Fishing Arthurs Lake with John Fox
John Fox is a professional Trout Guide and fishes Arthurs Lake for around 100 days each year. His success here is extraordinary and he puts much of it down to being flexible in his fishing techniques. Here are a few tips from John.
Arthurs can be fished any way you like - from a boat, from the shore plus there is polaroiding spinning from the shore and drift spinning. In fact there is fishing for everyone. There are midge hatches, mayfly hatches, caddis hatches.
It doesn't matter how many boats are on the lake there is always room for more.
In my opinion December is the best month for Arthurs without a doubt. The fish can be found right in on the shore, while later on they move away. They mayfly hatches really get under way early to mid December. One of the main reasons anglers don't do better is because too many anglers fish Arthurs with tunnel vision. Lure and spinner angler will too often stick with one lure or one type of lure when changing can make all the difference.
If there is no action on a shallow swimming lure try a deep diver. Move around - try fishing the rough shore for a change, and what happens or works one day wont necessarily work the next. Experimentation is the key. Move to a different area - perhaps deeper water, or perhaps shallow water. Try different shores in different conditions and different retrieve rates - with both fly or lure.
One of my favourite times is when there is a midge hatch on. There are seldom many boats out, and it is one of the best times. These hatches occur from early October. First light is best and you need to be on the water before dawn.
All areas of the lake have midge hatches and probably the best area is the Morass. Fish can be difficult. If they wont take a dry, try a small black sinking nymph and move it slightly when the fish approaches. A small black beetle will also often work and much of the time I just use a Red Tag. I am firmly of the belief that presentation is more important than imitation.

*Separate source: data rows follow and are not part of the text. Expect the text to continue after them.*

(* ===== verification/TrapThms.v ===== *)
(** * kernel/trap.c, syscall.c and sysproc.c: properties *)

From stdpp Require Import base gmap sets strings numbers list.
From coqutil Require Import Byte Word.LittleEndianList.
From S2P Require Import Prelude Mem Str Riscv Spinlock Kalloc Vm Proc ProcSleep ProcThms Syscall Trap.

Section traps.
Context {I : image} {PA : PageAllocator} {FL : FileLayer} {DV : DeviceLayer} {FC : FileCalls}.

(** ** Running parts of the state *)

Lemma pk_Ret {A} (m : M pkstate A) s a x : m (t_pk s) = Ret a x → pk m s = Ret a (set_t_pk x s).
Proof. intros H. unfold pk, zoom. by rewrite H. Qed.

Lemma pk_bind {A C} (m : M pkstate A) (k : A → M tstate C) s a x : m (t_pk s) = Ret a x → (pk m ≫= k) s = k a (set_t_pk x s).
Proof. intros H. by rewrite (bind_Ret _ _ _ _ _ (pk_Ret m s a x H)). Qed.

(** ** Locks *)

(** After a lock is taken and released: [intena] is that of the outermost. *)
Definition settle (c : cpu) : cpu := Cpu (noff c) (if noff c =? 0 then sie c else intena c) (sie c).
Definition cpu_ok (c : cpu) : Prop := 0 ≤ noff c ∧ (0 < noff c → sie c = false).
Definition pushed (s : pkstate) : pkstate :=
  set_hart (Cpu (noff (hart s) + 1) (if noff (hart s) =? 0 then sie (hart s) else intena (hart s)) false) s.

Lemma set_plock_twice i s p : ptable s !! i = Some p → p_lock p = false → set_plock i false (set_plock i true s) = s.
Proof.
  intros Hi Hl. destruct s as [t np ini pl wl m f h hp]. unfold set_plock, set_ptable. cbn [ptable] in *. f_equal. rewrite list_alter_alter_eq. apply list_eq. intros j.
  destruct (decide (i = j)) as [<-|Hne]; [|by rewrite list_lookup_alter_ne]. rewrite list_lookup_alter_eq, Hi. simpl. f_equal. destruct p. simpl in *. by subst.
Qed.

Lemma killed_run me s p : cpu_ok (hart s) → ptable s !! me = Some p → p_lock p = false → killed me s = Ret (p_killed p) (set_hart (settle (hart s)) s).
Proof.
  intros [Hn Hs] Hi Hl. unfold killed, plock, punlock, lock, unlock, acquire_flag, release_flag, hpush, hpop.
  rewrite !bind_assoc, bind_modify, !bind_assoc, bind_gets. change (getp me (set_hart _ s)) with (getp me s). rewrite (getp_lookup s me p Hi), Hl. rewrite bind_modify, bind_gets.
  set (s1 := set_plock me true _). assert (Hp1 : getp me s1 = p_set_lock true p).
  { apply getp_lookup. unfold s1, set_plock. cbn [ptable set_ptable set_hart]. by rewrite list_lookup_alter_eq, Hi. }
  rewrite Hp1. rewrite !bind_assoc, bind_gets, Hp1. cbn [p_lock p_set_lock]. rewrite bind_modify, bind_assoc, bind_gets.
  cbn [s1 set_plock set_ptable set_hart hart sie noff]. destruct (Z.ltb_spec (noff (hart s) + 1) 1); [lia|]. rewrite bind_modify. unfold mret, M_ret. f_equal.
  replace (noff (hart s) + 1 - 1) with (noff (hart s)) by lia. cbn [intena].
  assert (Hh : Cpu (noff (hart s)) (if noff (hart s) =? 0 then sie (hart s) else intena (hart s)) ((noff (hart s) =? 0) && (if noff (hart s) =? 0 then sie (hart s) else intena (hart s))) = settle (hart s)).
  { unfold settle. destruct (Z.eqb_spec (noff (hart s)) 0); [done|]. cbn [andb]. by rewrite Hs by lia. }
  rewrite Hh. pose proof (set_plock_twice me s p Hi Hl) as E. destruct s as [t np ini pl wl m f h hp]. unfold s1, set_plock, set_ptable, set_hart in *. cbn in *. by injection E as ->.
Qed.

Lemma lock_ticks_run s : tickslock s = false → lock_ticks s = Ret tt (set_tickslock true (set_t_pk (pushed (t_pk s)) s)).
Proof. intros Hl. unfold lock_ticks, acquire_flag. rewrite (pk_bind hpush _ s tt (pushed (t_pk s))) by done. rewrite bind_gets. cbn [set_t_pk tickslock]. by rewrite Hl. Qed.

Definition popped (s : pkstate) : pkstate := set_hart (Cpu (noff (hart s) - 1) (intena (hart s)) ((noff (hart s) - 1 =? 0) && intena (hart s))) s.
Lemma unlock_ticks_run s : tickslock s = true → sie (hart (t_pk s)) = false → 1 ≤ noff (hart (t_pk s)) →
  unlock_ticks s = Ret tt (set_t_pk (popped (t_pk s)) (set_tickslock false s)).
Proof.
  intros Hl Hs Hn. unfold unlock_ticks, release_flag. rewrite bind_assoc, bind_gets, Hl, bind_modify. apply pk_Ret. cbn [set_tickslock t_pk]. unfold hpop. rewrite bind_gets, Hs.
  destruct (Z.ltb_spec (noff (hart (t_pk s))) 1); [lia|]. done.
Qed.

Lemma plock_run i p s : in_crit s → ptable s !! i = Some p → p_lock p = false →
  plock i s = Ret tt (set_hart (Cpu (noff (hart s) + 1) (intena (hart s)) false) (set_plock i true s)).
Proof.
  intros [Hn Hs] Hi Hl. unfold plock, lock, hpush, acquire_flag. rewrite bind_modify, bind_gets. change (getp i (set_hart _ s)) with (getp i s). rewrite (getp_lookup s i p Hi), Hl.
  unfold modify. cbv zeta. destruct (Z.eqb_spec (noff (hart s)) 0); [lia|done].
Qed.

(** ** sys_sleep() *)

(** The process is asleep on the clock, its lock held for the scheduler. *)
Definition asleep (p : proc) : proc := p_set_state SLEEPING (p_set_chan (Some ChanTicks) (p_set_lock true p)).

Lemma sleep_ticks_run me s p : ptable (t_pk s) !! me = Some p → p_lock p = false → noff (hart (t_pk s)) = 1 → sie (hart (t_pk s)) = false → tickslock s = true →
  ∃ s', sleep_ticks_before me s = Ret (intena (hart (t_pk s))) s' ∧ tickslock s' = false ∧ ticks s' = ticks s ∧
    hart (t_pk s') = Cpu 1 (intena (hart (t_pk s))) false ∧ ptable (t_pk s') = alter asleep me (ptable (t_pk s)) ∧ t_csr s' = t_csr s.
Proof.
  intros Hp Hl Hn Hs Ht. unfold sleep_ticks_before. erewrite pk_bind; [|apply (plock_run me p); [split; [lia|done]|done|done]].
  erewrite bind_Ret; [|apply unlock_ticks_run; [exact Ht|done|cbn; lia]]. cbn [t_pk set_t_pk set_tickslock]. unfold updp. erewrite pk_bind; [|reflexivity]. erewrite pk_bind; [|reflexivity].
  cbn [t_pk set_t_pk set_tickslock]. eexists. split.
  - apply pk_Ret. rewrite (sched_run me _ (asleep p)); [reflexivity|..].
    + cbn. by rewrite !list_lookup_alter_eq, Hp.
    + done.
    + cbn. lia.
    + done.
    + cbn. rewrite Hn. done.
  - cbn. rewrite Hn. split_and!; try done. rewrite !list_alter_alter_eq. done.
Qed.

(** What a turn of the loop leads to. *)
Definition sleep_outcome (me : nat) (n ticks0 : Z) (p : proc) (s : tstate) (r : sysres) (s' : tstate) : Prop :=
  let e := intena (hart (t_pk s)) in
  ticks s' = ticks s ∧ tickslock s' = false ∧ t_csr s' = t_csr s ∧
  if decide (u32 n ≤ u32 (ticks s - ticks0)) then r = SVal 0 ∧ t_pk s' = set_hart (Cpu 0 e e) (t_pk s)
  else if p_killed p then r = SVal (-1) ∧ t_pk s' = set_hart (Cpu 0 e e) (t_pk s)
  else r = SBlock (WTicks n ticks0 e) ∧ hart (t_pk s') = Cpu 1 e false ∧ ptable (t_pk s') = alter asleep me (ptable (t_pk s)).
(** What [umem] keeps when pages are added, or when that is undone. *)
Lemma umem_alloced s F T sz m' F' T' ps perm : umem s F T sz → alloced (pk_mem s) F T root (PGROUNDUP sz) perm zero_page m' F' T' ps →
  (∀ i, 0 ≤ perm i < 1024 ∧ Z.land (perm i) PTE_U ≠ 0) → ∀ new, sz ≤ new ≤ top → PGROUNDUP sz + Z.of_nat (length ps) * PGSIZE = PGROUNDUP new →
  umem (set_pk_mem m' s) F' T' new ∧ (∀ x, 0 ≤ x < PGROUNDUP sz → uview (ms_mem m') root x = uview (ms_mem (pk_mem s)) root x) ∧
  (∀ x, PGROUNDUP sz ≤ x < PGROUNDUP new → uview (ms_mem m') root x = Some Byte.x00).
Proof using Htop IO.
  intros [[Hok Hu Hm Hf] Hroom Hsz] Hal Hperm new Hnew Hend. destruct (PGROUNDUP_range sz) as (Hr1 & Hr2 & _); [lia|]. destruct (PGROUNDUP_range new) as (_ & _ & Hr3); [lia|].
  assert (Hb : PGROUNDUP sz + Z.of_nat (length ps) * PGSIZE ≤ MAXVA) by lia. assert (H0 : 0 ≤ PGROUNDUP sz) by lia.
  assert (Hle : PGROUNDUP sz ≤ PGROUNDUP new) by (rewrite <- Hend; unfold PGSIZE; lia).
  pose proof (grow_uspace _ _ _ _ _ _ _ _ _ _ _ Hal Hok Hu Hr2 H0 Hb Hperm) as Hu'.
  assert (Hold : ∀ x, 0 ≤ x < PGROUNDUP sz → uview (ms_mem m') root x = uview (ms_mem (pk_mem s)) root x).
  { intros x Hx. eapply grow_old; try done; lia. }
  assert (Hnewv : ∀ x, PGROUNDUP sz ≤ x < PGROUNDUP new → uview (ms_mem m') root x = Some Byte.x00).
  { intros x Hx. destruct (new_or_old (PGROUNDUP sz) ps x) as [(i & p & Hp & Hin)|?]; [|lia]. eapply (grow_new _ _ _ _ _ _ _ _ _ _ _ Hal) in Hin; try done. by eapply lookup_lt_Some. }
  split; [|done]. split; [split|..]; cbn [pk_mem set_pk_mem pk_files].
  - apply Hal.
  - exact Hu'.
  - intros x Hx. destruct (Z.lt_ge_cases x (PGROUNDUP sz)); [rewrite Hold by lia; apply Hm; lia|rewrite Hnewv by lia; by eexists].
  - exact Hf.
  - intros va Hva. destruct Hal as (_ & _ & _ & _ & _ & _ & Hg & _). destruct (PGROUNDUP_range top) as (_ & _ & Ht3); [lia|]. rewrite Hg; [apply Hroom; lia|lia|lia].
  - lia.
Qed.
(* ===== verification/MkfsFile.v ===== *)
(** * mkfs/mkfs.c: a file in the image

    [file_at v fb own i al c nb ib] says that in the sectors [v] the file of
    inode [i] with addresses [al] has [nb] data blocks, an indirect block when
    [ib], and the bytes [c], followed by zeros to the end of its last block.
    [own] is the ghost owner of each block below [fb], the first block not
    allocated: an inode and a position in its file.  The kernel's own [iaddr]
    and [fbyte] read the file. *)

From stdpp Require Import base gmap sets strings numbers list.
From coqutil Require Import Byte Word.LittleEndianList.
From S2P Require Import Prelude Riscv Spinlock Block Sleeplock Fs FsBlocks FsAlloc FsBmap FsFile Mkfs.

Definition nmeta : Z := 46.

(** A function changed at one point. *)
Definition upd {A} (f : Z → A) (k : Z) (a : A) : Z → A := λ x, if x =? k then a else f x.
Lemma upd_eq {A} (f : Z → A) k a : upd f k a k = a.
Proof. unfold upd. by rewrite Z.eqb_refl. Qed.
Lemma upd_ne {A} (f : Z → A) k a x : x ≠ k → upd f k a x = f x.
Proof. unfold upd. intros. by destruct (Z.eqb_spec x k). Qed.

Record file_at (v : Z → block) (fb : Z) (own : Z → Z * Z) (i : Z) (al : list Z) (c : list byte) (nb : Z) (ib : bool) : Prop := {
  fa_len : length al = 13%nat;
  fa_nb : 0 ≤ nb ≤ MAXFILE;
  fa_ib : NDIRECT < nb → ib = true;
  fa_fit : Z.of_nat (length c) ≤ nb * BSIZE;
  fa_blk n : 0 ≤ n < nb → nmeta ≤ iaddr v al n < fb ∧ own (iaddr v al n) = (i, n);
  fa_none n : nb ≤ n < MAXFILE → iaddr v al n = 0;
  fa_ind : if ib then nmeta ≤ al !!! 12%nat < fb ∧ own (al !!! 12%nat) = (i, MAXFILE) else al !!! 12%nat = 0;
  fa_byte o : 0 ≤ o < nb * BSIZE → fbyte v al o = default Byte.x00 (c !! Z.to_nat o)
}.

Lemma fbyte_same v v' al o : iaddr v' al (o / BSIZE) = iaddr v al (o / BSIZE) →
  v' (iaddr v al (o / BSIZE)) = v (iaddr v al (o / BSIZE)) → fbyte v' al o = fbyte v al o.
Proof. unfold fbyte. intros -> ->. done. Qed.

Lemma block_of o nb : 0 ≤ o < nb * BSIZE → 0 ≤ o / BSIZE < nb.
Proof. fsnorm. intros. split; [apply Z.div_pos; lia|apply Z.div_lt_upper_bound; lia]. Qed.

(** A file stays what it is when nothing changes in its blocks. *)
Lemma file_frame v v' fb fb' own own' i al c nb ib : file_at v fb own i al c nb ib → fb ≤ fb' →
  (∀ x, nmeta ≤ x < fb → own' x = own x) → (∀ x, nmeta ≤ x < fb → (own x).1 = i → v' x = v x) →
  file_at v' fb' own' i al c nb ib.
Proof.
  intros [] Hfb Ho Hv.
  assert (Hia : ∀ n, iaddr v' al n = iaddr v al n).
  { intros n. unfold iaddr. destruct (n <? NDIRECT); [done|]. destruct (Z.eqb_spec (al !!! 12%nat) 0); [done|].
    destruct ib; [|done]. destruct fa_ind0 as [? Ow]. rewrite Hv; [done|done|by rewrite Ow]. }
  split; try done.
  - intros n Hn. rewrite Hia. destruct (fa_blk0 n Hn) as [? <-]. split; [lia|by apply Ho].
  - intros n Hn. rewrite Hia. by apply fa_none0.
  - destruct ib; [|done]. destruct fa_ind0 as [? <-]. split; [lia|by apply Ho].
  - intros o Hob. rewrite <- fa_byte0 by done. apply fbyte_same; [apply Hia|]. 
    destruct (fa_blk0 (o / BSIZE)) as [? Ow]; [by apply block_of|]. apply Hv; [done|by rewrite Ow].
Qed.

Lemma file_ind_ne v fb own i al c nb n : file_at v fb own i al c nb true → 0 ≤ n < nb → iaddr v al n ≠ al !!! 12%nat.
Proof.
  intros [] Hn He. destruct (fa_blk0 n Hn) as [_ Ow]. destruct fa_ind0 as [_ Oi]. rewrite He, Oi in Ow.
  injection Ow as <-. lia.
Qed.

Lemma zero_byte (v : Z → block) a k : v a = zero_block → default Byte.x00 (v a !! k) = Byte.x00.
Proof.
  intros ->. unfold zero_block. destruct (_ !! k) eqn:E; [|done]. by apply lookup_replicate in E as [-> _].
Qed.

(** The bytes of the file after block [nb] is added as the zeroed block [a]. *)
Lemma bytes_grow v v' al al' c nb a : 0 ≤ nb → Z.of_nat (length c) ≤ nb * BSIZE → v' a = zero_block → iaddr v' al' nb = a →
  (∀ n, 0 ≤ n < nb → iaddr v' al' n = iaddr v al n ∧ v' (iaddr v al n) = v (iaddr v al n)) →
  (∀ o, 0 ≤ o < nb * BSIZE → fbyte v al o = default Byte.x00 (c !! Z.to_nat o)) →
  ∀ o, 0 ≤ o < (nb + 1) * BSIZE → fbyte v' al' o = default Byte.x00 (c !! Z.to_nat o).
Proof.
  intros Hnb Hc Hz Ha Hold Hb o Ho. pose proof (block_of _ _ Ho) as Hk. destruct (decide (o / BSIZE = nb)) as [E|E].
  - unfold fbyte. rewrite E, Ha. rewrite zero_byte by done. rewrite lookup_ge_None_2; [done|].
    pose proof (Z.mul_div_le o BSIZE ltac:(done)). fsnorm. lia.
  - destruct (Hold (o / BSIZE)) as [Hi Hv]; [lia|]. rewrite <- Hb.
    + unfold fbyte. by rewrite Hi, Hv.
    + pose proof (Z.mul_succ_div_gt o BSIZE ltac:(done)). fsnorm. lia.
Qed.

Section alloc.
Context (v : Z → block) (fb : Z) (own : Z → Z * Z) (i : Z) (al : list Z) (c : list byte) (nb : Z) (ib : bool).
Context (Hf : file_at v fb own i al c nb ib) (Hfb : nmeta ≤ fb) (Hz : v fb = zero_block).

Lemma owned_upd p x : nmeta ≤ x < fb → upd own fb p x = own x.
Proof using Type. intros. apply upd_ne. lia. Qed.

(** A direct block. *)
Lemma file_add_direct : nb < NDIRECT →
  file_at v (fb + 1) (upd own fb (i, nb)) i (<[Z.to_nat nb := fb]> al) c (nb + 1) ib.
Proof using Hf Hfb Hz.
  intros Hd. pose proof Hf as [].
  assert (Hia : ∀ n, 0 ≤ n → iaddr v (<[Z.to_nat nb := fb]> al) n = if n =? nb then fb else iaddr v al n).
  { intros n Hn. apply iaddr_set_direct; try done; lia. }
  split; try done.
  - by rewrite length_insert.
  - fsnorm. lia.
  - fsnorm. lia.
  - fsnorm. lia.
  - intros n Hn. rewrite Hia by lia. destruct (Z.eqb_spec n nb) as [->|].
    + rewrite upd_eq. split; [lia|done].
    + destruct (fa_blk0 n) as [? <-]; [lia|]. rewrite owned_upd by done. split; [lia|done].
  - intros n Hn. rewrite Hia by lia. destruct (Z.eqb_spec n nb); [lia|]. apply fa_none0. lia.
  - rewrite lookup_total_insert_ne' by (fsnorm; lia). destruct ib; [|done]. destruct fa_ind0 as [? <-].
    rewrite owned_upd by done. split; [lia|done].
  - apply (bytes_grow v _ al _ _ _ fb); try done; [lia|by rewrite Hia, Z.eqb_refl by lia|].
    intros n Hn. rewrite Hia by lia. destruct (Z.eqb_spec n nb); [lia|done].
Qed.

(** The indirect block. *)
Lemma file_add_ind : ib = false →
  file_at v (fb + 1) (upd own fb (i, MAXFILE)) i (<[12%nat := fb]> al) c nb true.
Proof using Hf Hfb Hz.
  intros ->. pose proof Hf as [].
  assert (Hia : ∀ n, iaddr v (<[12%nat := fb]> al) n = iaddr v al n).
  { intros n. apply iaddr_set_ind; try done. unfold nmeta in Hfb. lia. }
  split; try done.
  - by rewrite length_insert.
  - intros n Hn. rewrite Hia. destruct (fa_blk0 n) as [? <-]; [lia|]. rewrite owned_upd by done. split; [lia|done].
  - intros n Hn. rewrite Hia. by apply fa_none0.
  - rewrite list_lookup_total_insert_eq by lia. rewrite upd_eq. split; [lia|done].
  - intros o Ho. rewrite <- fa_byte0 by done. unfold fbyte. by rewrite Hia.
Qed.

(** A block of the indirect block. *)
Lemma file_add_entry v' : ib = true → NDIRECT ≤ nb < MAXFILE → fb < 2 ^ 32 → block_ok (v (al !!! 12%nat)) →
  (∀ x, v' x = upd v (al !!! 12%nat) (ind_put (nb - NDIRECT) fb (v (al !!! 12%nat))) x) →
  file_at v' (fb + 1) (upd own fb (i, nb)) i al c (nb + 1) ib.
Proof using Hf Hfb Hz.
  intros -> Hd Hw Hok Hv. pose proof Hf as []. destruct fa_ind0 as [Hi Hoi].
  assert (Hia : ∀ n, 0 ≤ n → iaddr v' al n = if n =? nb then fb else iaddr v al n).
  { intros n Hn. rewrite (iaddr_set_entry v v' al (nb - NDIRECT) fb n); try done.
    - by replace (NDIRECT + (nb - NDIRECT)) with nb by lia.
    - unfold nmeta in *. lia. - fsnorm. lia. - unfold nmeta in *. lia. - by rewrite Hv, upd_eq. }
  split; try done.
  - fsnorm. lia.
  - fsnorm. lia.
  - intros n Hn. rewrite Hia by lia. destruct (Z.eqb_spec n nb) as [->|].
    + rewrite upd_eq. split; [lia|done].
    + destruct (fa_blk0 n) as [? <-]; [lia|]. rewrite owned_upd by done. split; [lia|done].
  - intros n Hn. rewrite Hia by lia. destruct (Z.eqb_spec n nb); [lia|]. apply fa_none0. lia.
  - rewrite owned_upd by done. split; [lia|done].
  - apply (bytes_grow v _ al _ _ _ fb); try done; [lia| |by rewrite Hia, Z.eqb_refl by lia|].
    + rewrite Hv, upd_ne by lia. done.
    + intros n Hn. rewrite Hia by lia. destruct (Z.eqb_spec n nb); [lia|]. split; [done|].
      rewrite Hv. apply upd_ne. by eapply file_ind_ne.
Qed.

(** Bytes added in the block that holds the end of the file. *)
Lemma file_append v' w : Z.of_nat (length c) < nb * BSIZE → Z.of_nat (length c) mod BSIZE + Z.of_nat (length w) ≤ BSIZE →
  let a := iaddr v al (Z.of_nat (length c) / BSIZE) in
  block_ok (v a) → (∀ x, v' x = upd v a (blk_put (v a) (Z.of_nat (length c) mod BSIZE) w) x) →
  file_at v' fb own i al (c ++ w) nb ib.
Proof using Hf.
  set (o := Z.of_nat (length c)). intros Ho Hw a Hok Hv. pose proof Hf as [].
  assert (Hob : 0 ≤ o / BSIZE < nb) by (apply block_of; lia). destruct (fa_blk0 _ Hob) as [Ha Oa]. fold a in Ha, Oa.
  assert (Hi12 : ib = true → a ≠ al !!! 12%nat).
  { intros ->. subst a. by eapply file_ind_ne. }
  assert (Hia : ∀ n, iaddr v' al n = iaddr v al n).
  { intros n. unfold iaddr. destruct (n <? NDIRECT); [done|]. destruct (Z.eqb_spec (al !!! 12%nat) 0); [done|].
    destruct ib; [|done]. rewrite Hv, upd_ne; [done|]. intros He. by apply Hi12. }
  pose proof (Z.mod_pos_bound o BSIZE ltac:(done)) as Hm. pose proof (Z.div_mod o BSIZE ltac:(done)) as Hdm.
  split; try done.
  - rewrite length_app. assert ((o / BSIZE + 1) * BSIZE ≤ nb * BSIZE) by (fsnorm; lia). fsnorm. lia.
  - intros n Hn. rewrite Hia. by apply fa_blk0.
  - intros n Hn. rewrite Hia. by apply fa_none0.
  - intros x Hx. pose proof (block_of _ _ Hx) as Hxb. pose proof (Z.div_mod x BSIZE ltac:(done)) as Hxm.
    pose proof (Z.mod_pos_bound x BSIZE ltac:(done)) as Hxr. pose proof (fa_byte0 x Hx) as Hold. unfold fbyte in *. rewrite Hia.
    destruct (decide (x / BSIZE = o / BSIZE)) as [E|E].
    + rewrite E in Hold |- *. fold a in Hold |- *. rewrite Hv, upd_eq. unfold block_ok in Hok.
      rewrite blk_put_lookup by lia. case_decide as Hd.
      * rewrite lookup_app_r by lia. do 2 f_equal. lia.
      * rewrite Hold. destruct (decide (x < o)).
        -- by rewrite lookup_app_l by lia.
        -- rewrite !lookup_ge_None_2; [done|rewrite length_app; lia|lia].
    + rewrite Hv, upd_ne.
      2:{ intros He. destruct (fa_blk0 _ Hxb) as [_ Ox]. rewrite He, Oa in Ox. injection Ox. lia. }
      rewrite Hold. destruct (decide (x < o)).
      * by rewrite lookup_app_l by lia.
      * rewrite !lookup_ge_None_2; [done|rewrite length_app; fsnorm; nia|lia].
Qed.
End alloc.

I can not state the importance of this enough, The hatch is over by 9 am. Warm evenings can also be spectacular for midges. The lee shore is best by far after a day that is not too windy. I take the boat into the shore and then drift out. A good floater is all that is needed. If there is no action try the rough shore or try a wet fly.
These occur from early December until late February. This fishing is in what I call "˜Gentlemen's hours"from 10 am until 4 pm. The dun hatch can be spectacular. Overcast is best and rain or storms won't stop them. I usually drift in the boat and use a Red Tag - as I said before presentation is more important than the pattern. A floating Pot scrubber nymph is a good fly if the Red Tag won't work. Best areas are Jonah Bay, Cow paddock, the Opening, 7 Pound Bay, Duck Bay, Morass, Creely Bay and Hydro Bay.
These can arrive on the water on any warm day. I find this can happen from 11:30 am and it is best when there are just a few on the water. The Morass area is best and it has the largest fish. If the beetle fall is too big it can be very short lived and it can often ruin fishing for a couple of days. Again the Red Tag is a great fly in up to a size 10.
The rougher the better with a grey sky. I don't like water about 4 metres deep if spinning and I like to fish as close as possible. A wind blowing along the shore is preferred and I'll drift down the shore with the wind. Green and Gold Devon style lures are best for drift spinning while for trolling the Cobra style lures are excellent and a Rainbow Rapala for the deeper water is very good.
Don't forget to use an anti kink with the spinners and I always use a loop knot to tie on the lure. This gives the lure a better action. Trolling is best around the Sandy Lake area. Set your lines at varying lengths and depths/ In bright sunny conditions the old lake bed area of Blue Lake can save the day.
A lead line or paravane can help get the lure down - although I don't like these very much. The most important thing always though is to change tacks if you are not doing any good.
As explained, food for trout is abundant. In Arthurs Lake crustaceans are the most abundant group. It is the crustaceans that give the fish their superb pink flesh. These crustaceans include Isopods, Amphipods and Decapods.
Chironomids, or midges are also in abundance as are caddis, aquatic worms, bi-valves and to a smaller, more localised extent mayflies.
Two galaxiids are also common to the water - the Arthur paragalaxias and Galaxias tanycephus are also common. These live around the lake margins amongst rocks and scrub.